You are viewing a plain text version of this content. The canonical link for it is here.
Posted to issues@spark.apache.org by "Bimalendu Choudhary (Jira)" <ji...@apache.org> on 2021/03/23 15:25:00 UTC

[jira] [Created] (SPARK-34839) FileNotFoundException on _temporary when multiple app write to same table

Bimalendu Choudhary created SPARK-34839:
-------------------------------------------

             Summary: FileNotFoundException on _temporary when multiple app write to same table
                 Key: SPARK-34839
                 URL: https://issues.apache.org/jira/browse/SPARK-34839
             Project: Spark
          Issue Type: Bug
          Components: Spark Core
    Affects Versions: 2.4.0
         Environment: CDH 6.2.1 Hadoop 3.0.0 
            Reporter: Bimalendu Choudhary


When multiple Spark applications are writing to the same hive table ( but different partitions so not interfering with each other in any way), the application finishing first ends up deleting the parent _temporary directory which is still being used by other application.
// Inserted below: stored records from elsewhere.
(** ** Syscalls (syscall/ipc.rs) *)

Definition RIGHT_SEND : Z := 16.
Definition RIGHT_RECV : Z := 32.

(** Capability enforcement on endpoints is switched off in the source. *)
Definition check_ep_cap (ep required_rights : Z) : bool := true.

(** The copy of the payload from user memory. *)
Definition copy_payload (mem : Z → Z) (ptr len : Z) (msg : Message) : Message :=
  if negb (ptr =? 0) && (0 <? len) then
    let n := Z.min len MAX_PAYLOAD in
    msg <| payload := ((λ i, mem (u64 (ptr + i))) <$> zseq 0 n) ++
                      drop (Z.to_nat n) (payload msg) |>
        <| payload_len := n |>
  else msg.

Definition caller_pid : M Z :=
  cur ← sched_call current_thread;
  match cur with
  | Some t => th ← sched_call (deref_thread t); mret (owner th)
  | None => mret 0
  end.

Definition sys_send (mem : Z → Z) (ep op ptr len : Z) : M (result string Z) :=
  if negb (check_ep_cap ep RIGHT_SEND) then mret (Err "no send cap"%string) else
  p ← caller_pid;
  _ ←? send ep p (copy_payload mem ptr len (Message_new p op));
  mret (Ok 0).

(** What a received message does to the caller: the bytes written to the user
    buffer, from its start, and the return value. *)
Definition deliver (msg : Message) (buf_ptr buf_len : Z) : list Z * Z :=
  let len := Z.min (payload_len msg) buf_len in
  (if (0 <? len) && negb (buf_ptr =? 0) then take (Z.to_nat len) (payload msg) else [],
   Z.lor (u64 (Z.shiftl (opcode msg) 24)) (Z.land (sender_pid msg) 0x00FFFFFF)).

(** One round of the loop of [sys_recv]: the delivery, or [None] after the
    reschedule with which the caller waits for its next round. *)
Definition sys_recv_round (ep buf_ptr buf_len hart : Z) : M (option (list Z * Z)) :=
  r ← recv ep;
  match r with
  | Ok msg => mret (Some (deliver msg buf_ptr buf_len))
  | Err _ => _ ← sched_call (schedule hart); mret None
  end.

(** [sys_recv] up to the end of its first round. *)
Definition sys_recv (ep buf_ptr buf_len hart : Z) : M (result string (option (list Z * Z))) :=
  if negb (check_ep_cap ep RIGHT_RECV) then mret (Err "no recv cap"%string) else
  r ← sys_recv_round ep buf_ptr buf_len hart;
  mret (Ok r).

(** [sys_kill] (syscall/proc.rs) as far as the thread is concerned: a blocked
    thread of the process is marked dead. *)
Definition kill_thread (t : Z) : M () :=
  th ← sched_call (deref_thread t);
  if decide (state th = TWaiting) then sched_call (store_thread t (th <| state := TDead |>))
  else mret ().

Definition initial_ipc : ipc := MkIpc [] 1 0 0 initial_table initial_sched.

(** ** The invariant *)

(** The abstract view: the messages waiting at an endpoint. *)
Definition mailbox (s : ipc) (ep : Z) : option (list (Z * Message)) :=
  contents ∘ pending_senders <$> ep_at (ENDPOINTS s) ep.

(** A thread blocked on an endpoint, or killed while it was. *)
Definition parked (s : ipc) (t : Z) : Prop :=
  ∃ th, threads (sch s) !! t = Some th ∧ (state th = TWaiting ∨ state th = TDead).

Definition waits (s : ipc) (ep w : Z) : Prop :=
  ∃ e, ep_at (ENDPOINTS s) ep = Some e ∧ waiting_receiver e = Some w.

Record ipc_ok (s : ipc) : Prop := {
  io_len : zlen (ENDPOINTS s) = NEXT_EP_ID s;
  io_pos : 0 < NEXT_EP_ID s;
  io_queues : ∀ ep e, ep_at (ENDPOINTS s) ep = Some e → queue_ok (pending_senders e);
  io_ext : table_ok (extensions s);
  io_sched : sched_ok (sch s);
  io_parked : ∀ ep w, waits s ep w → parked s w;
  io_unique : ∀ ep1 ep2 w, waits s ep1 w → waits s ep2 w → ep1 = ep2;
}.

Lemma parked_not_queued s t : ipc_ok s → parked s t → t ∉ all_queued (sch s).
Proof.
  intros Hs (th & Ht & Hst) (th' & Ht' & Hr)%(queued_ready _ _ (io_sched _ Hs)).
  rewrite Ht in Ht'. injection Ht' as <-. destruct Hst; congruence.
Qed.

Lemma sched_call_run {A} (m : Sched.M A) h s a sc :
  m [] (sch s) = Done (a, [], sc) → sched_call m h s = Done (a, h, s <| sch := sc |>).
Proof. intros E. unfold sched_call. by rewrite E. Qed.

Lemma sched_call_read {A} (m : Sched.M A) h s a :
  m [] (sch s) = Done (a, [], sch s) → sched_call m h s = Done (a, h, s).
Proof. intros E. rewrite (sched_call_run m h s a _ E). by destruct s. Qed.

Lemma current_thread_run sc : current_thread [] sc = Done (current sc, [], sc).
Proof. apply with_lock_run; [apply not_elem_of_nil | done]. Qed.

Lemma deref_call h s t th :
  threads (sch s) !! t = Some th → sched_call (deref_thread t) h s = Done (th, h, s).
Proof. intros Ht. by apply sched_call_read, deref_thread_run. Qed.

Lemma store_call h s t th th' :
  threads (sch s) !! t = Some th →
  sched_call (store_thread t th') h s =
    Done ((), h, s <| sch := sch s <| threads := <[t := th']> (threads (sch s)) |> |>).
Proof. intros Ht. by eapply sched_call_run, store_thread_run. Qed.

Lemma ep_at_Some l ep e :
  ep_at l ep = Some e ↔ 0 <= ep ∧ l !! Z.to_nat ep = Some (Some e).
Proof.
  unfold ep_at. destruct (ep <? 0) eqn:E; bools; [split; [done | lia] |].
  destruct (l !! Z.to_nat ep) as [[x |] |]; cbn; naive_solver.
Qed.

Lemma ep_at_range l ep e : ep_at l ep = Some e → 0 <= ep < zlen l.
Proof. intros [? Hl%lookup_lt_Some]%ep_at_Some. unfold zlen. lia. Qed.

Lemma ep_at_insert l ep ep' e :
  0 <= ep < zlen l →
  ep_at (<[Z.to_nat ep := Some e]> l) ep' = if decide (ep' = ep) then Some e else ep_at l ep'.
Proof.
  intros Hr. unfold ep_at. unfold zlen in Hr. case_decide as Hd.
  - subst ep'. rewrite (proj2 (Z.ltb_ge ep 0)) by lia.
    by rewrite list_lookup_insert_eq by lia.
  - destruct (ep' <? 0) eqn:E; bools; [done |]. by rewrite list_lookup_insert_ne by lia.
Qed.

Definition put_ep (s : ipc) (ep : Z) (e : Endpoint) : ipc :=
  s <| ENDPOINTS := <[Z.to_nat ep := Some e]> (ENDPOINTS s) |>.

Lemma set_endpoint_run h s ep e :
  0 <= ep < zlen (ENDPOINTS s) → set_endpoint ep e h s = Done ((), h, put_ep s ep e).
Proof.
  intros Hr. unfold set_endpoint, get, lift, mbind, cmd_bind. by rewrite aset_in_range.
Qed.

Lemma put_ep_put_ep s ep e e' : put_ep (put_ep s ep e) ep e' = put_ep s ep e'.
Proof. unfold put_ep; cbn. by rewrite list_insert_insert_eq. Qed.

(** Writing an endpoint and the scheduler's state. *)
Lemma update_ok s ep e0 e sc t :
  ipc_ok s → ep_at (ENDPOINTS s) ep = Some e0 → queue_ok (pending_senders e) →
  table_ok t → sched_ok sc →
  let s' := put_ep s ep e <| extensions := t |> <| sch := sc |> in
  (∀ ep' w, waits s' ep' w → ep' ≠ ep ∧ waits s ep' w ∧ parked s' w ∨
     ep' = ep ∧ waiting_receiver e = Some w ∧ parked s' w ∧
       ∀ ep1, ep1 ≠ ep → ¬ waits s ep1 w) →
  ipc_ok s'.
Proof.
  intros Hs He Hq Ht Hsc s' Hw. pose proof (ep_at_range _ _ _ He) as Hr.
  split; try done.
  - cbn. rewrite zlen_insert. apply Hs.
  - apply Hs.
  - intros ep' e' He'. cbn in He'. rewrite ep_at_insert in He' by done.
    case_decide; [by injection He' as <- |]. by apply (io_queues _ Hs ep').
  - intros ep' w Hw'. destruct (Hw ep' w Hw') as [(_ & _ & ?) | (_ & _ & ? & _)]; done.
  - intros ep1 ep2 w H1 H2.
    destruct (Hw ep1 w H1) as [(N1 & W1 & _) | (-> & _ & _ & U1)],
      (Hw ep2 w H2) as [(N2 & W2 & _) | (-> & _ & _ & U2)]; try done.
    + by apply (io_unique _ Hs ep1 ep2 w).
    + by destruct (U2 ep1 N1).
    + by destruct (U1 ep2 N2).
Qed.

Lemma waits_put s ep e ep' w :
  0 <= ep < zlen (ENDPOINTS s) → waits (put_ep s ep e) ep' w →
  if decide (ep' = ep) then waiting_receiver e = Some w else waits s ep' w.
Proof.
  intros Hr (e' & He' & Hw). cbn in He'. rewrite ep_at_insert in He' by done.
  case_decide; [by injection He' as -> | by exists e'].
Qed.

Lemma mailbox_put s ep e ep' :
  0 <= ep < zlen (ENDPOINTS s) →
  mailbox (put_ep s ep e) ep' =
    if decide (ep' = ep) then Some (contents (pending_senders e)) else mailbox s ep'.
Proof. intros Hr. unfold mailbox; cbn. rewrite ep_at_insert by done. by case_decide. Qed.

(** ** What the operations do *)

(** The receiver as [wake] leaves it before queueing. *)
Definition boosted (th : Thread) (prio : Z) : Thread :=
  th <| effective_priority := Z.max prio (effective_priority th) |> <| state := TReady |>.

Lemma wake_run h s w th prio :
  sched_ok (sch s) → threads (sch s) !! w = Some th → w ∉ all_queued (sch s) → 0 <= prio →
  ∃ sc, wake w prio h s = Done ((), h, s <| sch := sc |>) ∧ sched_ok sc ∧
    threads sc = <[w := requeued (boosted th prio)]> (threads (sch s)) ∧
    if 64 <=? Z.max prio (effective_priority th) then all_queued sc ≡ₚ all_queued (sch s)
    else all_queued sc ≡ₚ w :: all_queued (sch s).
Proof.
  intros Hs Hw Hn Hp. unfold wake. cstep (deref_call h s w th Hw).
  set (tha := th <| effective_priority := Z.max prio (effective_priority th) |>).
  set (sca := sch s <| threads := <[w := tha]> (threads (sch s)) |>).
  set (sa := s <| sch := sca |>).
  erewrite cmd_bind_Done with (s' := sa) (h' := h); cycle 1.
  { destruct (_ <? _) eqn:E; bools.
    - rewrite (store_call h s w th _ Hw). subst sa sca tha. by rewrite Z.max_l by lia.
    - assert (tha = th) as Ea by (subst tha; rewrite Z.max_r by lia; by destruct th).
      subst sa sca. rewrite Ea, insert_id by done. by destruct s as [? ? ? ? ? []]. }
  assert (threads (sch sa) !! w = Some tha) as Ha by apply lookup_insert_eq.
  cstep (deref_call h sa w tha Ha). cstep (store_call h sa w tha (tha <| state := TReady |>) Ha).
  set (scb := sch sa <| threads := <[w := tha <| state := TReady |>]> (threads (sch sa)) |>).
  assert (thread_ok (boosted th prio)) as Hto.
  { destruct (so_threads _ Hs w th Hw) as (? & ? & ?). split_and!; cbn; [lia | done | done]. }
  assert (sched_ok sca) as Hsca.
  { apply (update_thread_ok (sch s) w tha Hs); [exact Hto | by intros ?%Hn]. }
  assert (sched_ok scb) as Hscb.
  { apply (update_thread_ok sca w (boosted th prio) Hsca); [done | by intros ?%Hn]. }
  assert (threads scb = <[w := boosted th prio]> (threads (sch s))) as Eb
    by (subst scb sa sca; cbn; by rewrite insert_insert_eq).
  destruct (enqueue_thread_run scb w (boosted th prio) Hscb) as (q' & E & Hok & Hr);
    [rewrite Eb; apply lookup_insert_eq | exact Hn |].
  eexists. split; [exact (sched_call_run _ h (sa <| sch := scb |>) () _ E) |].
  split; [done |]. split.
  - change (<[w := requeued (boosted th prio)]> (threads scb) =
      <[w := requeued (boosted th prio)]> (threads (sch s))).
    by rewrite Eb, insert_insert_eq.
  - change (effective_priority (boosted th prio))
      with (Z.max prio (effective_priority th)) in Hr.
    destruct (64 <=? _); by destruct Hr.
Qed.

Definition cur_prio (s : ipc) : Z :=
  match current (sch s) with
  | Some c => match threads (sch s) !! c with Some th => effective_priority th | None => 0 end
  | None => 0
  end.

Lemma current_priority_run h s :
  sched_ok (sch s) → current_priority h s = Done (cur_prio s, h, s) ∧ 0 <= cur_prio s.
Proof.
  intros Hs. unfold current_priority, cur_prio.
  erewrite cmd_bind_Done; [| apply sched_call_read, current_thread_run].
  destruct (current (sch s)) as [c |] eqn:Ec; [| done].
  destruct (so_current _ Hs c Ec) as [th Hth]. rewrite Hth.
  cstep (deref_call h s c th Hth). split; [done |]. apply (so_threads _ Hs c th Hth).
Qed.

(** What a send does to the receiver that waits, if there is one. *)
Definition woken (s s' : ipc) (ep : Z) (e : Endpoint) : Prop :=
  match waiting_receiver e with
  | None => sch s' = sch s
  | Some w =>
      (∀ w', ¬ waits s' ep w') ∧
      ∃ th, threads (sch s) !! w = Some th ∧
        threads (sch s') = <[w := requeued (boosted th (cur_prio s))]> (threads (sch s)) ∧
        if 64 <=? Z.max (cur_prio s) (effective_priority th)
        then all_queued (sch s') ≡ₚ all_queued (sch s)
        else all_queued (sch s') ≡ₚ w :: all_queued (sch s)
  end.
I think the temporary directory being used by FileOutputCommitter should be made configurable to let the caller call with with its own unique value as per the requirement and without having to worry about some other application deleting it unknowingly. Something like:
{quote}
 public static final String PENDING_DIR_NAME_DEFAULT = "_temporary";
 public static final String PENDING_DIR_NAME_DEFAULT =
 "mapreduce.fileoutputcommitter.tempdir";
{quote}
 

We can not use mapreduce.fileoutputcommitter.algorithm.version = 2 due to its issue with data loss https://issues.apache.org/jira/browse/MAPREDUCE-7282. 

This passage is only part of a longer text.